To start at the beginning of our story, click here.

11.30.2009

stockings

jonathan's due date was today. i didn't think this day would bother me so much until it actually arrived. i spent the day decorating my house for christmas, trying to keep my mind off the fact that a few months ago i believed i would be bringing home a healthy baby about now. how different things wound up being.

over the past couple of months i've noticed that kate, who turned two yesterday, has become more and more observant of her surroundings. when we're in the car, she knows where we are going by certain landmarks. about a month ago, i told her i was taking her to the park. i usually take her to a certain park, but on that day, i was taking her to a different, better one. as i drove out of the driveway and into the street, she burst into tears, crying, "park! park!" apparently, i had not driven the direction she was accustomed to going when i normally took her to the park. i spent half of the drive there trying to console her and convince her we were still going to the park, it was just a different and better one!

this is how i tend to react when things in my life go in a different, seemingly wrong direction.

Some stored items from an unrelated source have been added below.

(* ===== verification/DriverSpec.v ===== *)
(** What the networking driver promises: no task that waits for an I/O handle is
    forgotten, and what the operations of a [Watcher] answer. *)

From stdpp Require Import gmap fin_maps relations.
From S2P Require Import Prelude Async Io WakerSet WakerClients Driver.

(** * Flags *)

Section Flags.
Context `{FlagsLaws}.

(** The masks of the code take in the events that concern readers and writers. *)
Lemma tells_interests d flags : tells d flags → N.land flags (interests d) ≠ 0%N.
Proof.
  unfold tells. intros Ht Hz. apply Ht, N.bits_inj_0. intros i. rewrite N.land_spec.
  assert (N.testbit flags i && N.testbit (interests d) i = false) as Hi.
  { by rewrite <- N.land_spec, Hz, N.bits_0. }
  destruct (N.testbit flags i); [|done]. simpl in *. destruct d; simpl in *.
  - unfold reader_interests in Hi. rewrite N.ldiff_spec in Hi.
    destruct (N.testbit ready_readable i) eqn:Hr; [|done]. exfalso.
    assert (N.testbit ready_all i = true) as Ha.
    { rewrite <- all_readable, N.land_spec in Hr. by apply andb_true_iff in Hr as []. }
    assert (N.testbit ready_writable i = false) as Hw.
    { destruct (N.testbit ready_writable i) eqn:Hw; [|done].
      assert (N.testbit (N.land ready_readable ready_writable) i = true) as Hb by by rewrite N.land_spec, Hr, Hw.
      by rewrite readable_not_writable, N.bits_0 in Hb. }
    by rewrite Ha, Hw in Hi.
  - unfold writer_interests in Hi. rewrite N.lor_spec in Hi. by apply orb_false_iff in Hi as [].
Qed.
End Flags.

(** * The invariant *)

Section Spec.
Context {P Src S R : Type} `{MioLaws P Src, !FlagsLaws} `{SlabLaws S nat}.
Abbreviation Driver := (Driver (P:=P) (Src:=Src) (S:=S)).
Abbreviation Watcher := (Watcher (Src:=Src)).
Abbreviation Op := (Op (P:=P) R).
Abbreviation System := (System (P:=P) (Src:=Src) (S:=S) (R:=R)).
Implicit Types (dr : Driver) (l : Loop) (ws : gmap nat Watcher) (rm : gmap nat nat) (os : gmap nat Op)
  (w : Watcher) (o : Op) (e : Entry) (a k n i : nat) (d : Interest).

(** Every watcher has an entry of its own, which is in the table at the token that
    its source is registered with; the entry of the notification handle stays. *)
Record TableOk dr ws rm : Prop := {
  t_watch n w : ws !! n = Some w → ∃ e, heap dr !! entry w = Some e ∧
    slab_view (entries dr) !! token e = Some (entry w) ∧ token_of (poller dr) (source w) = Some (token e);
  t_own n1 n2 w1 w2 : ws !! n1 = Some w1 → ws !! n2 = Some w2 → entry w1 = entry w2 → n1 = n2;
  t_slab k a : slab_view (entries dr) !! k = Some a → ∃ e, heap dr !! a = Some e ∧ token e = k;
  t_removing n k : rm !! n = Some k → k ≠ notify_token dr ∧
    ∃ a, slab_view (entries dr) !! k = Some a ∧ ∀ n' w, ws !! n' = Some w → entry w ≠ a;
  t_once n1 n2 k : rm !! n1 = Some k → rm !! n2 = Some k → n1 = n2;
  t_notify : ∃ a, slab_view (entries dr) !! notify_token dr = Some a ∧
    ∀ n w, ws !! n = Some w → entry w ≠ a
}.

Definition holding (pc : Pc) : bool := match pc with Retrying | Registering => true | _ => false end.

(** The operation [oo] has the lock of the list for [d] of the entry at [a]. *)
Definition holds_by ws (oo : option Op) a d : Prop :=
  ∃ o w, oo = Some o ∧ holding (op_pc o) = true ∧ ws !! op_watcher o = Some w ∧
    entry w = a ∧ op_interest o = d.
Definition holds ws os i a d : Prop := holds_by ws (os !! i) a d.

Definition op_ok ws o : Prop :=
  ∃ w, ws !! op_watcher o = Some w ∧ operates (source w) (op_interest o) (op_run o).

Record OpsOk (h : gmap nat Entry) ws os : Prop := {
  o_watcher i o : os !! i = Some o → op_ok ws o;
  o_locked i a d : holds ws os i a d → ∃ e, h !! a = Some e ∧ is_locked (list_of d e) = true;
  o_holder a d e : h !! a = Some e → is_locked (list_of d e) = true → ∃ i, holds ws os i a d;
  o_one i j a d : holds ws os i a d → holds ws os j a d → i = j
}.

Definition in_events k d (events : list (nat * N)) : Prop :=
  ∃ flags, (k, flags) ∈ events ∧ tells d flags.

(** The thread of the driver has an event for [d] that it has not come to. *)
Definition attends l a k d : Prop :=
  match l with
  | Polling => False
  | LockEntries events | Events events => in_events k d events
  | Wake d' a' flags events =>
      (a' = a ∧ tells d flags ∧ (d' = Reading ∨ d = Writing)) ∨ in_events k d events
  end.

Record LoopOk dr l : Prop := {
  l_locked : entries_locked dr = match l with Events _ | Wake _ _ _ _ => true | _ => false end;
  l_entry d a flags events : l = Wake d a flags events → is_Some (heap dr !! a)
}.

(** Somebody waits, or is about to, in the list for [d] of the entry [e] of [n]. *)
Definition waits os n e d : Prop :=
  wakers (list_of d e) ≠ [] ∨
  ∃ i o, os !! i = Some o ∧ op_watcher o = n ∧ op_interest o = d ∧ op_pc o = Registering.

(** Then the source would block, or an event is on its way to the list. *)
Definition WakeOk dr l ws os : Prop :=
  ∀ n w e d, ws !! n = Some w → heap dr !! entry w = Some e → waits os n e d →
    blocked (poller dr) (source w) d ∨ pending (poller dr) (token e) d ∨ attends l (entry w) (token e) d.

Definition ListsOk (h : gmap nat Entry) : Prop :=
  ∀ a e d, h !! a = Some e → NoDup (wakers (list_of d e)).

(** All of it, on the parts of a system. *)
Definition InvC dr l ws rm os : Prop :=
  TableOk dr ws rm ∧ OpsOk (heap dr) ws os ∧ LoopOk dr l ∧ WakeOk dr l ws os ∧ ListsOk (heap dr).

(** ** Frames *)

Lemma list_of_set_list d d' (x : Wakers) e : list_of d (set_list d' x e) = if decide (d = d') then x else list_of d e.
Proof. by destruct d, d'. Qed.
Lemma token_set_list d (x : Wakers) e : token (set_list d x e) = token e.
Proof. by destruct d. Qed.

Lemma table_steady dr ws rm p' :
  TableOk dr ws rm → steady (λ _, False) (poller dr) p' → TableOk (set_poller p' dr) ws rm.
Proof.
  intros Ht (Htok & _). split; try apply Ht; simpl.
  intros n w Hn. destruct (t_watch _ _ _ Ht n w Hn) as (e & He & Hk & Hp).
  exists e. split_and!; [done..|]. rewrite Htok; [done|auto].
Qed.

Lemma wake_steady dr l ws rm os p' :
  TableOk dr ws rm → WakeOk dr l ws os → steady (λ _, False) (poller dr) p' → WakeOk (set_poller p' dr) l ws os.
Proof.
  intros Ht Hw (_ & Hpend & Hb) n w e d Hn He Hwait. simpl in *.
  destruct (t_watch _ _ _ Ht n w Hn) as (e' & He' & _ & Htok). simplify_eq.
  destruct (Hw n w e d Hn He Hwait) as [Hbl|[Hp|Ha]]; [|by eauto..].
  destruct (Hb (source w) (token e) d) as [?|?]; eauto.
Qed.

(** The list for [d] of an entry is changed. *)
Section SetList.
Context dr a d (x : Wakers) e (Ha : heap dr !! a = Some e).
Let dr' := set_entry_list a d x e dr.
(* ===== verification/Net.v ===== *)
(** The network types over the driver: addresses (src/src/net/addr.rs), TCP streams
    and listeners (net/tcp/stream.rs, listener.rs), UDP sockets (net/udp/mod.rs) and
    Unix sockets (os/unix/net): their polls, how they are made, asked and set, and how
    a [Watcher] ends.  What std and mio do with sockets is a parameter. *)

From stdpp Require Import gmap strings.
From S2P Require Import Prelude Async Io WakerSet Driver.
Local Open Scope async_scope.

(** * Addresses *)

(** The types of [std::net]; an IP address is the number of its bits. *)
Record Ipv4Addr : Type := mkIpv4 { octets : N }.
Record Ipv6Addr : Type := mkIpv6 { segments : N }.
Inductive IpAddr : Type := IpV4 (a : Ipv4Addr) | IpV6 (a : Ipv6Addr).
Record SocketAddrV4 : Type := mkV4 { v4_ip : Ipv4Addr; v4_port : N }.
Record SocketAddrV6 : Type := mkV6 { v6_ip : Ipv6Addr; v6_port : N; flowinfo : N; scope_id : N }.
Inductive SocketAddr : Type := V4 (a : SocketAddrV4) | V6 (a : SocketAddrV6).
#[global] Instance SocketAddr_eq_dec : EqDecision SocketAddr.
Proof.
  assert (EqDecision Ipv4Addr) by solve_decision. assert (EqDecision Ipv6Addr) by solve_decision.
  assert (EqDecision SocketAddrV4) by solve_decision. assert (EqDecision SocketAddrV6) by solve_decision.
  solve_decision.
Defined.

(** The parsers of std ([FromStr]), its [Display], and the jobs for the blocking pool
    that resolve a host with a port, or a string with both. *)
Class Resolver (J : Type) : Type := {
  parse_ipv4 : string → option Ipv4Addr;
  parse_ipv6 : string → option Ipv6Addr;
  parse_socket_addr : string → option SocketAddr;
  show_v4 : SocketAddrV4 → string;
  show_v6 : SocketAddrV6 → string;
  resolve_host : string → N → J;
  resolve_str : string → J
}.

(** The iterator of addresses is the list of what it yields. *)
Abbreviation Addrs := (Result (list SocketAddr) Error).

Section Addresses.
(** [JoinHandle<io::Result<I>>] *)
Context {J : Type} `{Future J Addrs, Resolver J}.

Inductive ToSocketAddrsFuture : Type :=
| Resolving (task : J)
| ReadyAddrs (res : Addrs)
| DoneAddrs.

(** [ErrorContext::context] *)
Definition addrs_context (this : ToSocketAddrsFuture) (message : string) : ToSocketAddrsFuture :=
  match this with
  | ReadyAddrs res => ReadyAddrs (io_context res message)
  | x => x
  end.

Definition ToSocketAddrsFuture_poll (fuel : nat) (this : ToSocketAddrsFuture) :
    Eff (Poll Addrs * ToSocketAddrsFuture) :=
  match this with
  | Resolving task =>
      '(p, task) ← poll fuel task;
      mret (p, if p is Pending then Resolving task else DoneAddrs)
  | ReadyAddrs res => mret (Ready res, DoneAddrs)
  | DoneAddrs => eff_panic
  end.

(** The trait, and its implementations. *)
Class ToSocketAddrs (A : Type) : Type := to_socket_addrs : A → ToSocketAddrsFuture.

#[export] Instance addrs_of_addr : ToSocketAddrs SocketAddr := λ a, ReadyAddrs (Ok [a]).

Definition could_not_resolve (a : string) : string :=
  String.append "could not resolve address `" (String.append a "`").
#[export] Instance addrs_of_v4 : ToSocketAddrs SocketAddrV4 := λ a,
  addrs_context (to_socket_addrs (V4 a)) (could_not_resolve (show_v4 a)).
#[export] Instance addrs_of_v6 : ToSocketAddrs SocketAddrV6 := λ a,
  addrs_context (to_socket_addrs (V6 a)) (could_not_resolve (show_v6 a)).
#[export] Instance addrs_of_ipv4 : ToSocketAddrs (Ipv4Addr * N) := λ '(ip, port),
  to_socket_addrs (mkV4 ip port).
#[export] Instance addrs_of_ipv6 : ToSocketAddrs (Ipv6Addr * N) := λ '(ip, port),
  to_socket_addrs (mkV6 ip port 0 0).
#[export] Instance addrs_of_ip : ToSocketAddrs (IpAddr * N) := λ '(ip, port),
  match ip with
  | IpV4 a => to_socket_addrs (a, port)
  | IpV6 a => to_socket_addrs (a, port)
  end.
#[export] Instance addrs_of_host : ToSocketAddrs (string * N) := λ '(host, port),
  match parse_ipv4 host with
  | Some addr => ReadyAddrs (Ok [V4 (mkV4 addr port)])
  | None =>
      match parse_ipv6 host with
      | Some addr => ReadyAddrs (Ok [V6 (mkV6 addr port 0 0)])
      | None => Resolving (resolve_host host port)
      end
  end.
#[export] Instance addrs_of_str : ToSocketAddrs string := λ s,
  match parse_socket_addr s with
  | Some addr => ReadyAddrs (Ok [addr])
  | None => Resolving (resolve_str s)
  end.
#[export] Instance addrs_of_slice : ToSocketAddrs (list SocketAddr) := λ l, ReadyAddrs (Ok l).
End Addresses.
#[export] Hint Mode ToSocketAddrs - ! : typeclass_instances.
#[global] Instance ToSocketAddrsFuture_Future {J} `{Future J Addrs} :
  Future (ToSocketAddrsFuture (J:=J)) Addrs := ToSocketAddrsFuture_poll.

(** * One address after the other *)

(** The error when there was no address, or the last one otherwise. *)
Definition no_addresses : Error := mkError InvalidInput "could not resolve to any addresses".
Definition after_all {T : Type} (last_err : option Error) : Result T Error := Err (default no_addresses last_err).

(** ** [TcpStream::connect] *)

Section Connect.
(** [spawn] gives the closure for an address to the blocking pool, and [C] is the
    [JoinHandle] of that. *)
Context {J C T : Type} `{Future J Addrs} `{Future C (Result T Error)} (spawn : SocketAddr → C).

except it's God at the wheel and i'm in the backseat trying to explain to Him that He made a wrong turn.

He convinces me with:

"Trust in the LORD with all your heart and lean not on your own understanding; in all your ways acknowledge him, and he will make your paths straight." ~Proverbs 3:5-6

"For I know the plans I have for you," declares the LORD, "plans to prosper you and not to harm you, plans to give you hope and a future." ~Jeremiah 29:11

so today, as i was pulling out decorations and hanging up wreaths, lights, and ornaments, i came to the box that held our stockings. i had just bought them last christmas, and i knew i had purchased four matching ones since i was hoping for a new baby this year. my heart sank a bit because for now there would be a stocking for jonathan, but i wasn't sure i could find another matching stocking for a future baby. but as i opened the box, to my amazement, there were five stockings in the box. then i remembered that i had purchased one extra one, "just in case." my heart became full of joy and praise. God knew that one day we would need five stockings.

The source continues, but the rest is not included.